▶ **Your instructions**
The expected answer is the set of lines in the data below between the line holding "else if infractionHeight" and the line holding "remaining ← foldM", inclusive, written out exactly.

▶ **Materials provided**
Definition slash_unbondings (infractionHeight slashFactor remaining : Z) (ubd : UnbondingDelegation) : GoM StakingState Z :=
  amountSlashed ← SlashUnbondingDelegation ubd infractionHeight slashFactor;
  if Int_IsZero amountSlashed then mret remaining else liftM (Int_Sub remaining amountSlashed).
Definition slash_redelegations (infractionHeight slashFactor remaining : Z) (red : Redelegation) : GoM StakingState Z :=
  amountSlashed ← SlashRedelegation red infractionHeight slashFactor;
  if Int_IsZero amountSlashed then mret remaining else liftM (Int_Sub remaining amountSlashed).
(** The slash amount left for the validator itself. *)
Definition slash_past (operatorAddress : string) (infractionHeight slashFactor slashAmount : Z) : GoM StakingState Z :=
  if h_Height h <? infractionHeight then errM "impossible attempt to slash future infraction"
  else if infractionHeight =? h_Height h then mret slashAmount
  else
    unbondingDelegations ← GetUnbondingDelegationsFromValidator operatorAddress;
    remaining ← foldM (slash_unbondings infractionHeight slashFactor) slashAmount unbondingDelegations;
    redelegations ← GetRedelegationsFromSrcValidator operatorAddress;
    foldM (slash_redelegations infractionHeight slashFactor) remaining redelegations.
Definition effective_fraction (tokensToBurn tokens : Z) : outcome Z :=
  b ← LegacyNewDecFromInt tokensToBurn;
  t ← LegacyNewDecFromInt tokens;
  effectiveFraction ← Dec_QuoRoundUp b t;
  Ok (if Dec_GT effectiveFraction LegacyOneDec then LegacyOneDec else effectiveFraction).
(** Burn what is left of the slash amount from the validator. *)
Definition slash_validator (operatorAddress : string) (validator : Validator) (remainingSlashAmount : Z) : GoM StakingState Z :=
  let tokensToBurn := MaxInt (MinInt remainingSlashAmount (Tokens validator)) ZeroInt in
  if Int_IsZero tokensToBurn then mret 0
  else
    _ ← (if Int_IsPositive (Tokens validator) then
           effectiveFraction ← liftM (effective_fraction tokensToBurn (Tokens validator));
           BeforeValidatorSlashed hooks operatorAddress effectiveFraction
         else mret tt);
    validator ← RemoveValidatorTokens validator tokensToBurn;
    _ ← (if IsBonded validator then burnBondedTokens tokensToBurn
         else if IsUnbonding validator || IsUnbonded validator then burnNotBondedTokens tokensToBurn
         else errM "invalid validator status");
    mret tokensToBurn.
Definition Slash (consBytesToString : string → outcome string) (consAddr : string) (infractionHeight power slashFactor : Z)
    : GoM StakingState Z :=
  _ ← liftM (guard_err (Dec_IsNegative slashFactor) "attempted to slash with a negative slash factor");
  amount ← liftM (TokensFromConsensusPower power PowerReduction);
  amountDec ← liftM (LegacyNewDecFromInt amount);
  slashAmountDec ← liftM (Dec_Mul amountDec slashFactor);
  slashAmount ← liftM (Dec_TruncateInt slashAmountDec);
  found ← (λ s, match GetValidatorByConsAddr consAddr s with
                | (Ok v, s') => (Ok (Some v), s')
                | (Err _, s') => (Ok None, s')
                | (Panic p, s') => (Panic p, s')
                end);
  match found with
  | None => _ ← liftM (consBytesToString consAddr); mret 0
  | Some validator =>
      _ ← liftM (guard_err (IsUnbonded validator) "should not be slashing unbonded validator");
      operatorAddress ← liftM (ValStringToBytes (OperatorAddress validator));
      _ ← BeforeValidatorModified hooks operatorAddress;
      remainingSlashAmount ← slash_past operatorAddress infractionHeight slashFactor slashAmount;
      slash_validator operatorAddress validator remainingSlashAmount
  end.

▶ **Task answer**
  else if infractionHeight =? h_Height h then mret slashAmount
  else
    unbondingDelegations ← GetUnbondingDelegationsFromValidator operatorAddress;
    remaining ← foldM (slash_unbondings infractionHeight slashFactor) slashAmount unbondingDelegations;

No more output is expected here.